The Ryeland is one of the oldest English sheep breeds going back seven centuries when the monks of Leominster in Herefordshire bred sheep and grazed them on the rye pastures, giving them their name. It was introduced into Australia in 1919 and is classified as an endangered breed by the Rare Breed Trust of Australia and also are one of the nine heritage breeds that were the foundation of the sheep and wool industry in Australia. This breed is raised for meat and wool.

Ryelands are docile with high fertility. Due to their blocky build they are easy on fences compared to many breeds. They are ideal sheep for small properties. Ryelands are also 'good -doers' – William Youatt wrote that Ryelands "endure privation of food better than any other breed" and Sir Joseph Banks wrote "Ryelands deserve a niche in the temple of famine".

Characteristics
Ryelands have a smaller head than most terminal sires which makes them a good choice for maiden or Merino ewes but they have a fast growth rate and early maturity. In Australia the wool is always white and free of kemp. A coloured gene does occur in Great Britain.

The hooves are black and they are said to have good resistance to footrot. The Ryeland was one of the breeds used to introduce the poll gene (no horns) to the Dorset breed in the development of the Poll Dorset. 

The wool resists felting. The staple length is generally 8 cm to 10 cm, with a fibre diameter of 25 to 28 microns. The fleece on average weighs 2 kg to 3 kg.

Romney

The Romney sheep is a breed of domestic sheep from United Kingdom. It is also called as Romney Marsh previously, and local farmers call the breed as Kent. It is actually a ‘long-wool’ breed originating in England. The breed was recognized by the 1800s and was exported to some other countries, such as Australia and New Zealand. The Romney sheep is an economically-important breed of domestic sheep. It is very important especially to the sheep-meat and wool export trades of New Zealand.

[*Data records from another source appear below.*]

(* ===== verification/Dispatch.v ===== *)
(** * Dispatch, and the events of the store thread

    Models src/command/execution/TransactionDispatcher.cpp and
    [CommandHandler::handle] of src/command/execution/CommandHandler.cpp, and
    closes the recursion between callbacks and commands: [run] interprets a
    call through a callback.  Its fuel bounds the depth of the calls, which
    is small unless blocked transactions resume one another. *)

From S2P Require Import Prelude CharConv Resp StoreValue StringStore ListStore StreamStore Store Blocking WatchManager TransactionManager ReplicaRegistry Command ServerConfig World BasicCommands ListCommands StreamCommands TransactionCommands CommandRegistry.

Section dispatch.
Context (redis_version : bytes).

(** [registry_.find(type)] followed by [execute]. *)
Definition execute (call : Task → M unit) (h : Handler) (cmd : Command) (on_reply : Reply)
    : option (M unit) :=
  (λ c, command_execute call redis_version c cmd on_reply) <$> find_command (cmd_type cmd) (handler_registry h).

(** The two registries as one table, the form in which the proofs use them. *)
Definition command_table (call : Task → M unit) (h : Handler) (cmd : Command) (on_reply : Reply)
    : option (M unit) :=
  match h_kind h with
  | Client =>
      match cmd_type cmd with
      | Ping => Some (execute_ping call cmd on_reply)
      | Info => Some (execute_info call redis_version h cmd on_reply)
      | Echo => Some (execute_echo call cmd on_reply)
      | Set_ => Some (execute_set call cmd on_reply)
      | Get => Some (execute_get call cmd on_reply)
      | TypeCmd => Some (execute_type call cmd on_reply)
      | Incr => Some (execute_incr call cmd on_reply)
      | RPush => Some (execute_rpush call cmd on_reply)
      | LPush => Some (execute_lpush call cmd on_reply)
      | LRange => Some (execute_lrange call cmd on_reply)
      | LLen => Some (execute_llen call cmd on_reply)
      | LPop => Some (execute_lpop call cmd on_reply)
      | BLPop => Some (execute_blpop call cmd on_reply)
      | XAdd => Some (execute_xadd call cmd on_reply)
      | XRange => Some (execute_xrange call cmd on_reply)
      | XRead => Some (execute_xread call cmd on_reply)
      | Watch => Some (execute_watch call h cmd on_reply)
      | Unwatch => Some (execute_unwatch call h cmd on_reply)
      | Wait => Some (execute_wait call h cmd on_reply)
      | Multi => Some (execute_multi call h on_reply)
      | Exec => Some (execute_exec call h on_reply)
      | Discard => Some (execute_discard call h on_reply)
      | Replconf | Psync | Unknown => None
      end
  | Replication =>
      match cmd_type cmd with
      | Ping => Some (execute_ping call cmd on_reply)
      | Replconf => Some (execute_replconf call on_reply)
      | Psync => Some (execute_psync call h cmd on_reply)
      | _ => None
      end
  end.

Lemma execute_table call h cmd k : execute call h cmd k = command_table call h cmd k.
Proof.
  unfold execute, handler_registry, command_table.
  destruct (h_kind h), (cmd_type cmd); reflexivity.
Qed.

(** What a callback does when it is called. *)
Definition run_task (call : Task → M unit) (t : Task) : M unit :=
  match t with
  | TReply (ReplyTo c) response => modify (λ w, with_out (w_out w ++ [Response c response]) w)
  | TReply ReplyDiscard _ => mret tt
  | TReply (ReplyPropagate raw on_reply) response =>
      call (TReply on_reply response);;
      propagate_all raw
  | TReply (ReplyExec ctx command_type next_req) response =>
      exec_callback call ctx command_type next_req response
  | TRunNext ctx => run_next call (execute call) ctx
  | TServeBlpop key => serve_blpop_waiters call key
  end.

Fixpoint run (fuel : nat) (t : Task) : M unit :=
  match fuel with
  | O => lift NoFuel
  | S fuel => run_task (run fuel) t
  end.

(** [TransactionDispatcher::dispatch]. *)
Definition always_direct (t : CommandType) : bool :=
  match t with Multi | Watch | Unwatch | Exec | Discard => true | _ => false end.

Definition dispatch (fuel : nat) (h : Handler) (request : RespValue) (cmd : Command)
    (on_reply : Reply) : M unit :=
  tm ← gets (tm_of (h_id h));
  if always_direct (cmd_type cmd) then
    match execute (run fuel) h cmd on_reply with
    | Some body =>
        if bool_decide (cmd_type cmd = Multi) && is_active tm then
          run fuel (TReply on_reply (b "-ERR MULTI calls can not be nested" ++ CRLF))
        else body
    | None => run fuel (TReply on_reply (unknown_command (cmd_name cmd)))
    end
  else if is_active tm then
    on_tm (h_id h) (λ tm wm, (queue_command request tm, wm));;
    run fuel (TReply on_reply (b "+QUEUED" ++ CRLF))
  else
    let on_reply' :=
      if h_replicated h && is_write_command (cmd_type cmd)
      then ReplyPropagate (serialize request) on_reply else on_reply in
    match execute (run fuel) h cmd on_reply' with
    | Some body => body
    | None => run fuel (TReply on_reply (unknown_command (cmd_name cmd)))
    end.

(** [CommandHandler::handle]. *)
Definition handle (fuel : nat) (h : Handler) (request : RespValue) (on_reply : Reply) : M unit :=
  if negb (bool_decide (type request = Array)) || bool_decide (length (elements request) = 0%nat)
  then run fuel (TReply on_reply (b "-ERR invalid command format" ++ CRLF))
  else
    cmd ← lift (parse_command request);
    dispatch fuel h request cmd on_reply.

(** ** Timers *)

(** The clock passes the expiry: the handler is queued. *)
Definition timer_expires (t : N) : M unit :=
  modify (λ w,
    match w_timers w !! t with
    | Some timer =>
        if from_option (λ e, e <=? w_steady w) false (expiry timer)
        then with_timers (<[t := mkTimer (expiry timer) (wait timer) true]> (w_timers w))
               (w_next_timer w) w
        else w
    | None => w
    end).

(** The queued handler runs, with no error. *)
Definition timer_completes (fuel : nat) (t : N) : M unit :=
  timers ← gets w_timers;
  match timers !! t with
  | Some timer =>
      if fired timer then
        modify (λ w, with_timers (delete t (w_timers w)) (w_next_timer w) w);;
        match wait timer with
        | BlpopTimeout id on_reply => blpop_timeout (run fuel) id on_reply
        | XReadTimeout id on_reply => xread_timeout (run fuel) id on_reply
        | WaitPoll target numreplicas deadline on_reply =>
            wait_poll (run fuel) target numreplicas deadline on_reply
        end
      else mret tt
  | None => mret tt
  end.
End dispatch.

(** ** Replies that do not resume a transaction *)

Fixpoint plain (k : Reply) : bool :=
  match k with
  | ReplyTo _ | ReplyDiscard => true
  | ReplyPropagate _ k => plain k
  | ReplyExec _ _ _ => false
  end.

Fixpoint reply_depth (k : Reply) : nat :=
  match k with
  | ReplyPropagate _ k => S (reply_depth k)
  | _ => 1
  end.

(** The state after the callback ran. *)
Fixpoint deliver (k : Reply) (s : bytes) (w : World) : World :=
  match k with
  | ReplyTo c => with_out (w_out w ++ [Response c s]) w
  | ReplyPropagate raw k => (propagate_all raw (deliver k s w)).1
  | _ => w
  end.

Section run.
Context (version : bytes).

Lemma run_deliver fuel k s w :
  plain k = true → (reply_depth k ≤ fuel)%nat → run version fuel (TReply k s) w = (deliver k s w, Ok tt).
Proof.
  revert fuel. induction k as [c| |raw k IH|]; intros [|fuel] Hp Hf; simpl in *; try lia; try done.
  unfold mbind, M_bind. by rewrite IH by (done || lia).
Qed.

Lemma run_reply_to fuel c s w :
  run version (S fuel) (TReply (ReplyTo c) s) w = (with_out (w_out w ++ [Response c s]) w, Ok tt).
Proof. done. Qed.

Lemma handle_command fuel h request cmd k w :
  type request = Array → parse_command request = Ok cmd →
  handle version fuel h request k w = dispatch version fuel h request cmd k w.
Proof.
  intros Ht Hp. unfold handle. rewrite bool_decide_eq_true_2 by done. cbn [negb orb].
  rewrite bool_decide_eq_false_2.
  - by rewrite Hp.
  - unfold parse_command in Hp. destruct (elements request); [done|]. simpl. lia.
Qed.
End run.

(** The replication registry holds PING, REPLCONF and PSYNC: whatever a handler
    with this registry is given, it answers, and changes nothing else. *)
Lemma replication_replies version fuel h request c w :
  h_kind h = Replication → is_active (tm_of (h_id h) w) = false → (1 ≤ fuel)%nat →
  ∃ s, handle version fuel h request (ReplyTo c) w = (with_out (w_out w ++ [Response c s]) w, Ok tt).
Proof.
  intros Hk Ha Hf. destruct fuel as [|fuel]; [lia|]. unfold handle.
  destruct (type request); simpl; try (by eexists). unfold parse_command.
  destruct (elements request) as [|e es]; simpl; [by eexists|].
  unfold dispatch, mbind at 1, M_bind at 1, lift at 1. rewrite bind_gets, Ha. set (cmd := mkCommand _ _ _).
  rewrite !execute_table. unfold command_table. rewrite Hk.
  destruct (cmd_type cmd); cbn [always_direct is_write_command bool_decide];
    rewrite ?andb_false_r, ?andb_true_r;
    repeat match goal with |- context [if ?b then _ else _] => destruct b end; try (by eexists).
  - unfold execute_ping, arg. case_bool_decide as E; [by eexists|].
    destruct (args cmd); [done|by eexists].
  - unfold execute_psync, check_args. case_bool_decide; [by eexists|]. rewrite bind_gets.
    destruct (is_replica (w_config w)); rewrite ?bind_gets; by eexists.
Qed.

(** Delivering a reply touches the output and the replica registry only. *)
Lemma deliver_frame k s w :
  w_store (deliver k s w) = w_store w ∧ w_tms (deliver k s w) = w_tms w ∧
  w_watch (deliver k s w) = w_watch w ∧ w_blpop (deliver k s w) = w_blpop w ∧
  w_execs (deliver k s w) = w_execs w.
Proof.
  induction k as [c| |raw k IH|]; simpl; try destruct IH as (? & ? & ? & ? & ?); by split_and!.
Qed.

Lemma dispatch_reply h t raw c :
  let k := if h_replicated h && is_write_command t then ReplyPropagate raw (ReplyTo c) else ReplyTo c in
  plain k = true ∧ (reply_depth k ≤ 2)%nat.
Proof. destruct (_ && _); simpl; lia. Qed.

(** ** Example data for the witnesses *)

Definition example_request (l : list bytes) : RespValue := mkResp Array [] (bulk_value <$> l).
Definition example_handler (i : N) : Handler := mkHandler i Client true true.
Definition example_world : World := initial_world (master_config (replicate 40 7%nat)) 0 1000.
Definition send (i : N) (l : list bytes) : M unit :=
  handle (b "7.0.0") 20 (example_handler i) (example_request l) (ReplyTo i).

(** Connection 1 watches [k], opens a transaction and queues INCR and GET;
    connection 2 writes [k]. *)
Definition in_multi : World :=
  ((send 1 [b "WATCH"; b "k"];; send 1 [b "MULTI"];; send 1 [b "INCR"; b "k"];;
    send 1 [b "GET"; b "k"]) example_world).1.

(** ** Properties *)

(** Queueing.  While a transaction is open, every command but MULTI, EXEC,
    DISCARD, WATCH and UNWATCH, known or unknown, well-formed or not, is
    appended to the queue of its own connection and answered with QUEUED; the
    store, the watches, the blocked clients, the replicas (no propagation) and
    all other connections' transactions are as before. *)
Lemma queued_not_executed (version : bytes) (fuel : nat) (h : Handler) (request : RespValue)
    (cmd : Command) (c : ConnId) (w : World)
    (Harray : type request = Array) (Hcmd : parse_command request = Ok cmd)
    (Hactive : is_active (tm_of (h_id h) w) = true) (Hdirect : always_direct (cmd_type cmd) = false) :
  let w' := set_tm (h_id h) (queue_command request (tm_of (h_id h) w)) w in
  handle version (S fuel) h request (ReplyTo c) w =
    (with_out (w_out w ++ [Response c (b "+QUEUED" ++ CRLF)]) w', Ok tt).
Proof.
  intros w'. rewrite (handle_command _ _ _ _ _ _ _ Harray Hcmd).
  unfold dispatch, mbind, M_bind, gets. by rewrite Hdirect, Hactive.
Qed.

(** An LRANGE whose start is not a number raises an exception that nothing
    between the command and the store thread catches: the server process ends. *)
Theorem lrange_bad_start_escapes (version : bytes) (fuel : nat) (h : Handler) (request : RespValue)
    (cmd : Command) (c : ConnId) (w : World) (key start stop : bytes)
    (Hclient : h_kind h = Client) (Hactive : is_active (tm_of (h_id h) w) = false)
    (Harray : type request = Array) (Hcmd : parse_command request = Ok cmd)
    (Htype : cmd_type cmd = LRange) (Hargs : args cmd = [key; start; stop])
    (Hstart : (scan_number start).2 = []) :
  handle version fuel h request (ReplyTo c) w = (w, Throw (InvalidArgument (b "stoll"))).
Proof.
  rewrite (handle_command _ _ _ _ _ _ _ Harray Hcmd).
  unfold dispatch. rewrite bind_gets, Hactive, Htype. cbn [always_direct is_write_command].
  rewrite andb_false_r. rewrite execute_table. unfold command_table. rewrite Hclient, Htype.
  unfold execute_lrange, check_args. rewrite Hargs, bool_decide_eq_false_2 by (simpl; lia).
  rewrite (bind_Ok _ _ _ _ _ (arg_Some cmd 0 key w ltac:(by rewrite Hargs))).
  rewrite (bind_Ok _ _ _ _ _ (arg_Some cmd 1 start w ltac:(by rewrite Hargs))).
  unfold mbind, M_bind, lift, stoll. destruct (scan_number start) as [neg ds]. simpl in Hstart. by subst ds.
Qed.

Lemma lrange_bad_start_escapes_witness :
  send 1 [b "LRANGE"; b "l"; b "first"; b "-1"] example_world =
    (example_world, Throw (InvalidArgument (b "stoll"))).
Proof.
  exact (lrange_bad_start_escapes (b "7.0.0") 20 (example_handler 1)
    (example_request [b "LRANGE"; b "l"; b "first"; b "-1"])
    (mkCommand LRange (b "LRANGE") [b "l"; b "first"; b "-1"]) 1 example_world (b "l") (b "first") (b "-1")
    eq_refl eq_refl eq_refl eq_refl eq_refl eq_refl eq_refl).
Defined.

The breed was developed from medieval longwool types of which this breed and Leicester breeds are early examples. The breed was improved in body type and fleece quality through crossing with Bakewell’s English Leicester. 

Characteristics
Romney sheep is a large sized breed. It can be either white or colored. It is generally an open-faced breed with long wool that grows over the legs in full. Standards for the breed are not identical across all countries and have much in common. These animals have a wide head with large, bright and prominent eyes. Their face is masculine in appearance and is full in ewes. Their nose and hooves are black in color. The neck is not too long, but strong and well set at the shoulders. Their chest is wide and deep, and the back is straight and long with a wide and deep loin. Their rump is wide, long and well-turned. The thighs of the Romney sheep are well developed, and the tail is set almost even with the chine.